» What you are asked to do
The lines from the start of the data up to and including the one with "a step of the task in MqttTask. *)" should be returned exactly, and nothing else.

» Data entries
........

(* ===== verification/Publish.v ===== *)
(** * Publications

    [firmware/src/tasks/mqtt/publish.rs]: the topic and the JSON payload a
    reading is published with, written into bounded strings, and the
    Standard Library's number formatting they use. The publication itself is
    a step of the task in MqttTask. *)
From S2P Require Import Prelude Str F32 EuDst NtpServers TimeSync OtaManifest ConfigRules Rubicson Messages.

(** ** Formatting *)

(** [{}] of a signed integer. *)
Definition show_int (n : Z) : bytes := if n <? 0 then 45 :: dec (- n) else dec n.

(** The integer nearest to [n / d], the even one of two. *)
Definition round_even (n d : Z) : Z :=
  let q := n / d in let r := n mod d in
  if (d <? 2 * r) || ((2 * r =? d) && Z.odd q) then q + 1 else q.

(** [{:.1}] of a float: the exact value rounded to tenths. A finite single
    has at most 39 digits before the point. *)
Definition show_tenths (x : f32) : bytes :=
  match x with
  | S754_nan => lit "NaN"
  | S754_infinity s => (if s then [45] else []) ++ lit "inf"
  | S754_zero s => (if s then [45] else []) ++ lit "0.0"
  | S754_finite s m e =>
      let n := if 0 <=? e then Z.pos m * 2 ^ e * 10 else round_even (Z.pos m * 10) (2 ^ (- e)) in
      (if s then [45] else []) ++ dec_aux 39 (n / 10) [] ++ [46; 48 + n mod 10]
  end.

(** ** The publication of a reading *)

Definition build_topic (reading : RadioReading) : option bytes :=
  write_pieces 64
    [lit "home/sensors/rubicson/"; dec (id (inner reading)); lit "/temperature"].

(** [current_time] is the value of the time watch. The outer [None] is the
    panic of a reference from the future, the inner one a payload that does
    not fit. *)
Definition build_payload (current_time : option TimeReference) (now : Z) (reading : RadioReading)
  : option (option bytes) :=
  unix_secs ←
    match current_time with
    | None => Some 0
    | Some time_ref => now_unix_secs now time_ref
    end;
  let batt := if battery_ok (inner reading) then lit "ok" else lit "low" in
  Some (write_pieces 128
    [qlit "{'id':"; dec (id (inner reading)); qlit ",'ch':"; dec (channel (inner reading));
     qlit ",'temp':"; show_tenths (temperature_c (inner reading)); qlit ",'batt':'"; batt;
     qlit "','rssi':"; show_int (rssi reading); qlit ",'unix_s':";
     dec (default (umax 32) (try_from_u 32 unix_secs)); lit "}"]).

(** ** Properties *)

(** The field types of a reading. *)
Record ReadingTyped (r : RadioReading) : Prop := {
  rt_id : u8 (id (inner r));
  rt_channel : u8 (channel (inner r));
  rt_rssi : sint 16 (rssi r)
}.

Lemma dec_u8_length n : u8 n -> (length (dec n) <= 3)%nat.
Proof. intros Hn. apply dec_length; [num | lia]. Qed.

Lemma show_int_length n : sint 16 n -> (length (show_int n) <= 6)%nat.
Proof.
  intros Hn. unfold show_int. destruct (Z.ltb_spec n 0); cbn [length].
  - pose proof (dec_length 5 (- n)). num_unfold. change (10 ^ Z.of_nat 5) with 100000 in *. lia.
  - pose proof (dec_length 5 n). num_unfold. change (10 ^ Z.of_nat 5) with 100000 in *. lia.
Qed.

Lemma show_tenths_length x : (length (show_tenths x) <= 42)%nat.
Proof.
  destruct x as [s|s| |s m e]; cbn [show_tenths]; try (destruct s; cbn; lia); [cbn; lia|].
  cbv zeta. match goal with |- context [dec_aux 39 ?n []] => pose proof (dec_aux_length 39 n []) end.
  rewrite !length_app. cbn [length] in *. destruct s; cbn [length]; lia.
Qed.

Lemma secs_u32 s : u32 (default (umax 32) (try_from_u 32 s)).
Proof.
  unfold try_from_u. destruct ((0 <=? s) && (s <=? umax 32)) eqn:E; cbn; [bools|]; num.
Qed.

Lemma dec_u32_length n : u32 n -> (length (dec n) <= 10)%nat.
Proof. intros Hn. apply dec_length; [change (10 ^ Z.of_nat 10) with 10000000000; num | lia]. Qed.

(** The time the payload carries. *)
Definition payload_secs (current_time : option TimeReference) (now : Z) : option Z :=
  s ← match current_time with None => Some 0 | Some r => now_unix_secs now r end;
  Some (default (umax 32) (try_from_u 32 s)).

(** Whatever the temperature is, NaN included, topic and payload fit. *)
Lemma publication_fits current_time now r : ReadingTyped r ->
  build_topic r = Some (lit "home/sensors/rubicson/" ++ dec (id (inner r)) ++ lit "/temperature") /\
  build_payload current_time now r =
    (s ← payload_secs current_time now;
     Some (Some (qlit "{'id':" ++ dec (id (inner r)) ++ qlit ",'ch':" ++ dec (channel (inner r)) ++
       qlit ",'temp':" ++ show_tenths (temperature_c (inner r)) ++ qlit ",'batt':'" ++
       (if battery_ok (inner r) then lit "ok" else lit "low") ++ qlit "','rssi':" ++
       show_int (rssi r) ++ qlit ",'unix_s':" ++ dec s ++ lit "}"))).
Proof.
  intros [Hi Hc Hr]. pose proof (dec_u8_length _ Hi). pose proof (dec_u8_length _ Hc).
  pose proof (show_int_length _ Hr). pose proof (show_tenths_length (temperature_c (inner r))).
  split.
  - apply write_pieces_fits; [done|]. rewrite !length_app. cbn [length].
    change (length (lit "home/sensors/rubicson/")) with 22%nat.
    change (length (lit "/temperature")) with 12%nat. lia.
  - unfold build_payload, payload_secs. destruct (match current_time with None => _ | _ => _ end) as [s|];
      cbn [mbind option_bind]; [|done].
    pose proof (dec_u32_length _ (secs_u32 s)). set (t := default _ _) in *.
    f_equal. apply write_pieces_fits; [done|]. rewrite !length_app.
    assert (length (if battery_ok (inner r) then lit "ok" else lit "low") <= 3)%nat
      by (destruct (battery_ok (inner r)); cbn; lia).
    change (length (qlit "{'id':")) with 6%nat. change (length (qlit ",'ch':")) with 6%nat.
    change (length (qlit ",'temp':")) with 8%nat. change (length (qlit ",'batt':'")) with 9%nat.
    change (length (qlit "','rssi':")) with 9%nat. change (length (qlit ",'unix_s':")) with 10%nat.
    change (length (lit "}")) with 1%nat. lia.
Qed.

(** Tenths of a degree in decimal. *)
Definition show_raw (raw : Z) : bytes :=
  (if raw <? 0 then [45] else []) ++ dec (Z.abs raw / 10) ++ [46; 48 + Z.abs raw mod 10].

(** The text of a single-precision temperature shows exactly the transmitted
    tenths, checked over the twelve-bit range. *)
Lemma show_tenths_exact raw : -2048 <= raw < 2048 ->
  show_tenths (f32_div (f32_from raw) f32_ten) = show_raw raw.
Proof.
  intros Hr.
  pose (f := fun t =>
    bool_decide (show_tenths (f32_div (f32_from (t - 2048)) f32_ten) = show_raw (t - 2048))).
  assert (f (raw + 2048) = true) as Hf.
  { apply (forall_below (Z.to_nat 4096)); [vm_compute; reflexivity | lia]. }
  unfold f in Hf. apply bool_decide_eq_true in Hf.
  by replace (raw + 2048 - 2048) with raw in Hf by lia.
Qed.

Lemma digit_not_minus n t1 t2 : 0 <= n < 10 ^ 20 -> dec n ++ t1 <> 45 :: t2.
Proof.
  intros Hn E. destruct (dec_spec n Hn) as (Hd & _ & Hne).
  destruct Hd as [|b ds Hb _]; [done|]. injection E as -> _. discriminate Hb.
Qed.

Lemma show_raw_inj x y t1 t2 : Z.abs x < 10 ^ 20 -> Z.abs y < 10 ^ 20 ->
  show_raw x ++ t1 = show_raw y ++ t2 -> x = y /\ t1 = t2.
Proof.
  intros Hx Hy E. unfold show_raw in E. rewrite <- !app_assoc in E.
  assert (forall n, 0 <= Z.abs n / 10 <= Z.abs n) as Hq by (intros n; Z.div_mod_to_equations; lia).
  destruct (Z.ltb_spec x 0), (Z.ltb_spec y 0); cbn [app] in E;
    try (exfalso; symmetry in E; eapply digit_not_minus; [|exact E]; pose proof (Hq x); pose proof (Hq y); lia);
    try (exfalso; eapply digit_not_minus; [|exact E]; pose proof (Hq x); pose proof (Hq y); lia);
    try injection E as E;
    (apply dec_inj in E as [Eq E];
      [| pose proof (Hq x); lia | pose proof (Hq y); lia | by intros ? ? [= <- _] | by intros ? ? [= <- _]]);
    injection E as Em ->; (split; [|done]);
    pose proof (Z.div_mod (Z.abs x) 10); pose proof (Z.div_mod (Z.abs y) 10); lia.
Qed.

Lemma show_int_inj x y c s t1 t2 : Z.abs x < 10 ^ 20 -> Z.abs y < 10 ^ 20 ->
  is_digit (if byte_char c =? 39 then 34 else byte_char c) = false ->
  show_int x ++ qlit (String c s) ++ t1 = show_int y ++ qlit (String c s) ++ t2 -> x = y /\ t1 = t2.
Proof.
  intros Hx Hy Hc E. unfold show_int in E.
  destruct (Z.ltb_spec x 0), (Z.ltb_spec y 0); cbn [app] in E;
    try (exfalso; symmetry in E; eapply digit_not_minus; [|exact E]; lia);
    try (exfalso; eapply digit_not_minus; [|exact E]; lia);
    try injection E as E; apply dec_field_inj in E as [E ->];
    first [done | lia | split; [lia | done]].
Qed.

(** What a sensor's packet and the radio make of a reading. *)
Record Transmitted (r : RadioReading) (sensor channel0 : Z) (battery : bool) (temp_raw : Z) : Prop := {
  tx_inner : inner r = reading_of sensor channel0 battery temp_raw;
  tx_id : u8 sensor;
  tx_channel : 0 <= channel0 < 4;
  tx_temp : -2048 <= temp_raw < 2048;
  tx_rssi : sint 16 (rssi r)
}.

Lemma transmitted_typed r i c b t : Transmitted r i c b t -> ReadingTyped r.
Proof.
  intros [E Hi Hc _ Hr]. split; rewrite ?E; cbn; [done | num | done].
Qed.

(** The text a reading is published as. *)
Definition payload_text (sensor channel0 : Z) (battery : bool) (temp_raw rssi secs : Z) : bytes :=
  qlit "{'id':" ++ dec sensor ++ qlit ",'ch':" ++ dec (channel0 + 1) ++
  qlit ",'temp':" ++ show_raw temp_raw ++ qlit ",'batt':'" ++
  (if battery then lit "ok" else lit "low") ++ qlit "','rssi':" ++
  show_int rssi ++ qlit ",'unix_s':" ++ dec secs ++ lit "}".

Lemma payload_text_inj i1 c1 b1 t1 r1 s1 i2 c2 b2 t2 r2 s2 :
  u8 i1 -> u8 i2 -> 0 <= c1 < 4 -> 0 <= c2 < 4 -> -2048 <= t1 < 2048 -> -2048 <= t2 < 2048 ->
  sint 16 r1 -> sint 16 r2 -> u32 s1 -> u32 s2 ->
  payload_text i1 c1 b1 t1 r1 s1 = payload_text i2 c2 b2 t2 r2 s2 ->
  (i1, c1, b1, t1, r1, s1) = (i2, c2, b2, t2, r2, s2).
Proof.
  intros. unfold payload_text in *. match goal with E : _ ++ _ = _ |- _ => same_lit E; rename E into E0 end.
  apply dec_field_inj in E0 as [-> E0]; [|num|num|done].
  apply dec_field_inj in E0 as [Ec E0]; [|num|num|done].
  apply show_raw_inj in E0 as [-> E0]; [|num|num]. same_lit E0.
  assert (b1 = b2 /\ show_int r1 ++ qlit ",'unix_s':" ++ dec s1 ++ lit "}" =
    show_int r2 ++ qlit ",'unix_s':" ++ dec s2 ++ lit "}") as [-> E1].
  { destruct b1, b2; try (apply (f_equal head) in E0; discriminate E0);
      same_lit E0; same_lit E0; done. }
  apply show_int_inj in E1 as [-> E1]; [|num|num|done].
  apply dec_inj in E1 as [-> _]; [|num|num|by intros ? ? [= <- _]|by intros ? ? [= <- _]].
  by replace c1 with c2 by lia.
Qed.

(** what reaches the broker about a transmitted reading: topic and
    payload always fit their buffers, the payload is the JSON text with the
    exact tenths of a degree although the temperature went through single
    precision, and it determines sensor, channel, battery flag, temperature,
    signal strength and time: no two different readings are published as the
    same text. *)
Theorem payload_roundtrip (r1 r2 : RadioReading) i1 c1 b1 t1 i2 c2 b2 t2 now1 now2 time1 time2 s1 s2
    (H1 : Transmitted r1 i1 c1 b1 t1) (H2 : Transmitted r2 i2 c2 b2 t2)
    (Hs1 : payload_secs time1 now1 = Some s1) (Hs2 : payload_secs time2 now2 = Some s2) :
  build_topic r1 = Some (lit "home/sensors/rubicson/" ++ dec i1 ++ lit "/temperature") /\
  build_payload time1 now1 r1 = Some (Some (payload_text i1 c1 b1 t1 (rssi r1) s1)) /\
  (build_payload time1 now1 r1 = build_payload time2 now2 r2 ->
   (i1, c1, b1, t1, rssi r1, s1) = (i2, c2, b2, t2, rssi r2, s2)).
Proof.
  destruct (publication_fits time1 now1 r1 (transmitted_typed _ _ _ _ _ H1)) as [T1 P1].
  destruct (publication_fits time2 now2 r2 (transmitted_typed _ _ _ _ _ H2)) as [_ P2].
  rewrite Hs1 in P1. rewrite Hs2 in P2. destruct H1 as [E1 ? ? ? ?], H2 as [E2 ? ? ? ?].
  rewrite E1 in T1, P1. rewrite E2 in P2.
  cbn [id channel battery_ok temperature_c reading_of mbind option_bind] in T1, P1, P2.
  rewrite show_tenths_exact in P1, P2 by done.
  split; [done|]. split; [exact P1|]. intros E. rewrite P1, P2 in E. apply (inj Some), (inj Some) in E.
  assert (forall t n s, payload_secs t n = Some s -> u32 s) as Hu.
  { intros t n s Ht. unfold payload_secs in Ht.
    destruct (match t with None => _ | _ => _ end); [|done]. injection Ht as <-. apply secs_u32. }
  pose proof (Hu _ _ _ Hs1). pose proof (Hu _ _ _ Hs2). by apply payload_text_inj.
Qed.

Module Sample.
Definition reading : RadioReading :=
  {| inner := reading_of 230 0 true (-94); rssi := -70; detection_threshold := 8; received_at := 5 |}.
Lemma reading_transmitted : Transmitted reading 230 0 true (-94).
Proof. split; done. Qed.
Definition reference : TimeReference := {| unix_secs := 1700000000; captured_at := 1000000 |}.

Example reading_text :
  payload_text 230 0 true (-94) (-70) 1700000002
  = qlit "{'id':230,'ch':1,'temp':-9.4,'batt':'ok','rssi':-70,'unix_s':1700000002}".
Proof. reflexivity. Qed.

Lemma payload_roundtrip_witness :
  build_payload (Some reference) 3000000 reading
  = Some (Some (payload_text 230 0 true (-94) (-70) 1700000002)).
Proof.
  apply (payload_roundtrip reading reading 230 0 true (-94) 230 0 true (-94) 3000000 3000000
    (Some reference) (Some reference) 1700000002 1700000002 reading_transmitted reading_transmitted
    eq_refl eq_refl).
Defined.
End Sample.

........

» Written reply
(* ===== verification/Publish.v ===== *)
(** * Publications

    [firmware/src/tasks/mqtt/publish.rs]: the topic and the JSON payload a
    reading is published with, written into bounded strings, and the
    Standard Library's number formatting they use. The publication itself is
    a step of the task in MqttTask. *)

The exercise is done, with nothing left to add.